WHAT TO WORK ON: Your answer should be the exact lines of the data below from the one containing "Abbreviation core := (schedule_core M B)." through the one containing "Definition stop (s"; please include nothing else.
#### INPUT
(* ===== verification/Schedule.v ===== *)
(** * Schedulers (schedule.cc, schedule.h, schedule_ooo.cc, schedule_io.cc)

    The scheduler of a CPU core takes micro-operations from the allocation
    queues, keeps the reorder-buffer entries of those that wait in a circular
    list, and starts them in the execution stage when their sources are ready, a
    port is free and no fence is in the way. [run_a_cycle_ooo] tries every waiting
    entry, oldest first; [run_a_cycle_io] stops at the first one that cannot
    start. [schedule_core] is the part of the state [uop_schedule] works on. *)

From S2P Require Import Prelude.
From S2P Require Import Utils.
From S2P Require Import Pqueue.
From S2P Require Import Rob.
From S2P Require Import Uops.
From S2P Require Import Exec.

Import Rob.

Definition MAX_SCHED_SIZE : Z := 8192.

Inductive SCHED_FAIL_TYPE :=
| SCHED_SUCCESS | SCHED_FAIL_OPERANDS_NOT_READY | SCHED_FAIL_NO_AVAILABLE_PORTS | SCHED_FAIL_NO_MEM_REQ_SLOTS
| SCHED_FAIL_NO_AVAILABLE_SIMD_UNIT | SCHED_FAIL_FENCE_ACTIVE | SCHED_FAIL_MEM_MANAGEMENT.

Record sched_knobs := mk_sched_knobs {
  sk_exec : exec_knobs;
  core_type_igpu : bool;
  KNOB_FENCE_PREF_ENABLE : bool;
  m_knob_width : Z;
  m_knob_sched_to_width : bool;
  m_sched_size : list Z;
  m_sched_rate : list Z
}.

Record schedule_core (M B : Type) := mk_core {
  c_exec : exec_c M B;
  m_num_in_sched : Z;
  m_num_per_sched : list Z;
  m_last_sched_cycle : Z;
  m_ops_to_be_dispatched : gmap Z Z
}.
Arguments mk_core {M B}.
Arguments c_exec {M B}.
Arguments m_num_in_sched {M B}.
Arguments m_num_per_sched {M B}.
Arguments m_last_sched_cycle {M B}.
Arguments m_ops_to_be_dispatched {M B}.

Record schedule_c (M B : Type) := mk_schedule {
  s_core : schedule_core M B;
  m_alloc_q : list (pqueue_c (T := Z));
  m_schedule_list : list Z;
  m_first_schlist_ptr : Z;
  m_last_schlist_ptr : Z;
  m_schedule_running : bool;
  m_next_inorder_to_schedule : Z
}.
Arguments mk_schedule {M B}.
Arguments s_core {M B}.
Arguments m_alloc_q {M B}.
Arguments m_schedule_list {M B}.
Arguments m_first_schlist_ptr {M B}.
Arguments m_last_schlist_ptr {M B}.
Arguments m_schedule_running {M B}.
Arguments m_next_inorder_to_schedule {M B}.

Section SCHEDULE.
Context {M B : Type} `{!MemoryPath M} `{!Predictor B}.
Context (k : sched_knobs) (now : Z).
Abbreviation core := (schedule_core M B).
Abbreviation sched := (schedule_c M B).

Definition with_exec (e : exec_c M B) (c : core) : core :=
  mk_core e (m_num_in_sched c) (m_num_per_sched c) (m_last_sched_cycle c) (m_ops_to_be_dispatched c).
Definition with_simd_cycle (n : Z) (c : core) : core :=
  mk_core (c_exec c) (m_num_in_sched c) (m_num_per_sched c) n (m_ops_to_be_dispatched c).
Definition with_counts (n : Z) (l : list Z) (c : core) : core :=
  mk_core (c_exec c) n l (m_last_sched_cycle c) (m_ops_to_be_dispatched c).
Definition with_ops (m : gmap Z Z) (c : core) : core :=
  mk_core (c_exec c) (m_num_in_sched c) (m_num_per_sched c) (m_last_sched_cycle c) m.
Definition upd_core (f : uop_s -> uop_s) (u : nat) (c : core) : outcome core :=
  e ← upd_uop f u (c_exec c); mret (with_exec e c).
Definition uops_of (c : core) : uop_store := x_uops (c_exec c).

Definition with_core (c : core) (s : sched) : sched :=
  mk_schedule c (m_alloc_q s) (m_schedule_list s) (m_first_schlist_ptr s) (m_last_schlist_ptr s) (m_schedule_running s)
    (m_next_inorder_to_schedule s).
Definition with_queues (q : list (pqueue_c (T := Z))) (s : sched) : sched :=
  mk_schedule (s_core s) q (m_schedule_list s) (m_first_schlist_ptr s) (m_last_schlist_ptr s) (m_schedule_running s)
    (m_next_inorder_to_schedule s).
Definition with_list (l : list Z) (first last : Z) (s : sched) : sched :=
  mk_schedule (s_core s) (m_alloc_q s) l first last (m_schedule_running s) (m_next_inorder_to_schedule s).
Definition with_running (b : bool) (s : sched) : sched :=
  mk_schedule (s_core s) (m_alloc_q s) (m_schedule_list s) (m_first_schlist_ptr s) (m_last_schlist_ptr s) b
    (m_next_inorder_to_schedule s).
Definition with_next (n : Z) (s : sched) : sched :=
  mk_schedule (s_core s) (m_alloc_q s) (m_schedule_list s) (m_first_schlist_ptr s) (m_last_schlist_ptr s) (m_schedule_running s) n.

Definition start (s : sched) : sched := with_running true s.
Definition stop (s : sched) : sched := with_running false s.

(** The micro-operation at an entry of the reorder buffer. *)
Definition rob_uop (entry : Z) (c : core) : outcome nat :=
  p ← aget (m_rob (x_rob (c_exec c))) entry; get_or NullDeref p.

(** ** Sources *)

(** The object a source names is still the micro-operation it was. *)
Definition src_live (x y : uop_s) (si : src_info_c) : bool :=
  m_valid y && (num_of y =? si_uop_num si) && (thread_of y =? thread_of x).
Definition src_waits (y : uop_s) : bool := (done_of y =? 0) || (now <? done_of y).

(** The pointer moves to [a] when there was none or its result is later. *)
Definition note_dep (u : nat) (x : uop_s) (a : nat) (y : uop_s) (c : core) : outcome core :=
  let set := upd_core (fun x => with_deps (with_rdy (m_srcs_rdy (deps x)) (Some a) (deps x)) x) u c in
  match m_last_dep_exec (deps x) with
  | None => set
  | Some b => z ← get_s b (uops_of c); if done_of z <? done_of y then set else mret c
  end.

(** The loop over the sources from [i] on; [n] of them are left. *)
Fixpoint check_loop (n : nat) (i : Z) (u : nat) (x : uop_s) (c : core) : outcome (core * bool) :=
  match n with
  | O => c1 ← upd_core (fun x => with_deps (with_rdy true (m_last_dep_exec (deps x)) (deps x)) x) u c; mret (c1, true)
  | S n' =>
      si ← aget (m_map_src_info (deps x)) i;
      match si_uop si with
      | None => check_loop n' (i + 1) u x c
      | Some a =>
          y ← get_s a (uops_of c);
          if src_live x y si && src_waits y then c1 ← note_dep u x a y c; mret (c1, false)
          else check_loop n' (i + 1) u x c
      end
  end.
Definition check_srcs (entry : Z) (c : core) : outcome (core * bool) :=
  u ← rob_uop entry c;
  x ← get_s u (uops_of c);
  if m_srcs_rdy (deps x) then mret (c, true) else check_loop (Z.to_nat (m_num_srcs (deps x))) 0 u x c.

(** ** Starting one micro-operation *)

(** The checks a bogus micro-operation skips, in the order of the code. *)
Definition may_start (entry : Z) (u : nat) (x : uop_s) (c : core) : outcome (core * SCHED_FAIL_TYPE) :=
  if m_bogus x then mret (c, SCHED_SUCCESS) else
  early ← (if m_srcs_rdy (deps x) then mret false else
           match m_last_dep_exec (deps x) with
           | None => mret false
           | Some b => z ← get_s b (uops_of c); mret (now <? done_of z)
           end);
  if early : bool then mret (c, SCHED_FAIL_OPERANDS_NOT_READY) else
  '(c1, rdy) ← check_srcs entry c;
  if negb rdy then mret (c1, SCHED_FAIL_OPERANDS_NOT_READY) else
  port ← port_available (sk_exec k) (m_allocq_num (base x)) (c_exec c1);
  if negb port then mret (c1, SCHED_FAIL_NO_AVAILABLE_PORTS) else
  if KNOB_FENCE_ENABLE (sk_exec k) && negb (bool_decide (m_mem_type (base x) = NOT_MEM)) &&
     ensure_mem_ordering (KNOB_ACQ_REL (sk_exec k)) entry (x_rob (c_exec c1)) then
    if KNOB_FENCE_PREF_ENABLE k then
      m ← fence_pref (uops_of c1) u (x_mem (c_exec c1));
      mret (with_exec (with_xmem m (c_exec c1)) c1, SCHED_FAIL_FENCE_ACTIVE)
    else mret (c1, SCHED_FAIL_FENCE_ACTIVE)
  else mret (c1, SCHED_SUCCESS).

(** The bookkeeping after the execution stage has taken it. *)
Definition leave_scheduler (u : nat) (x : uop_s) (c : core) : outcome core :=
  let c1 := if bool_decide (m_uop_type (base x) = UOP_SIMD) then with_simd_cycle now c else c in
  let ops := m_ops_to_be_dispatched c1 in
  let c2 := with_ops (<[thread_of x := u64 (default 0 (ops !! thread_of x) - 1)]> ops) c1 in
  c3 ← upd_core (fun x => with_sched (m_in_iaq x) false x) u c2;
  _ ← ASSERT (0 <? m_num_in_sched c3);
  n ← aget (m_num_per_sched c3) (q_index (m_allocq_num (base x)));
  _ ← ASSERT (0 <? n);
  l ← aset (m_num_per_sched c3) (q_index (m_allocq_num (base x))) (n - 1);
  mret (with_counts (m_num_in_sched c3 - 1) l c3).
########
EXERCISE OUTPUT:
Abbreviation core := (schedule_core M B).
Abbreviation sched := (schedule_c M B).

Definition with_exec (e : exec_c M B) (c : core) : core :=
  mk_core e (m_num_in_sched c) (m_num_per_sched c) (m_last_sched_cycle c) (m_ops_to_be_dispatched c).
Definition with_simd_cycle (n : Z) (c : core) : core :=
  mk_core (c_exec c) (m_num_in_sched c) (m_num_per_sched c) n (m_ops_to_be_dispatched c).
Definition with_counts (n : Z) (l : list Z) (c : core) : core :=
  mk_core (c_exec c) n l (m_last_sched_cycle c) (m_ops_to_be_dispatched c).
Definition with_ops (m : gmap Z Z) (c : core) : core :=
  mk_core (c_exec c) (m_num_in_sched c) (m_num_per_sched c) (m_last_sched_cycle c) m.
Definition upd_core (f : uop_s -> uop_s) (u : nat) (c : core) : outcome core :=
  e ← upd_uop f u (c_exec c); mret (with_exec e c).
Definition uops_of (c : core) : uop_store := x_uops (c_exec c).

Definition with_core (c : core) (s : sched) : sched :=
  mk_schedule c (m_alloc_q s) (m_schedule_list s) (m_first_schlist_ptr s) (m_last_schlist_ptr s) (m_schedule_running s)
    (m_next_inorder_to_schedule s).
Definition with_queues (q : list (pqueue_c (T := Z))) (s : sched) : sched :=
  mk_schedule (s_core s) q (m_schedule_list s) (m_first_schlist_ptr s) (m_last_schlist_ptr s) (m_schedule_running s)
    (m_next_inorder_to_schedule s).
Definition with_list (l : list Z) (first last : Z) (s : sched) : sched :=
  mk_schedule (s_core s) (m_alloc_q s) l first last (m_schedule_running s) (m_next_inorder_to_schedule s).
Definition with_running (b : bool) (s : sched) : sched :=
  mk_schedule (s_core s) (m_alloc_q s) (m_schedule_list s) (m_first_schlist_ptr s) (m_last_schlist_ptr s) b
    (m_next_inorder_to_schedule s).
Definition with_next (n : Z) (s : sched) : sched :=
  mk_schedule (s_core s) (m_alloc_q s) (m_schedule_list s) (m_first_schlist_ptr s) (m_last_schlist_ptr s) (m_schedule_running s) n.

Definition start (s : sched) : sched := with_running true s.
Definition stop (s : sched) : sched := with_running false s.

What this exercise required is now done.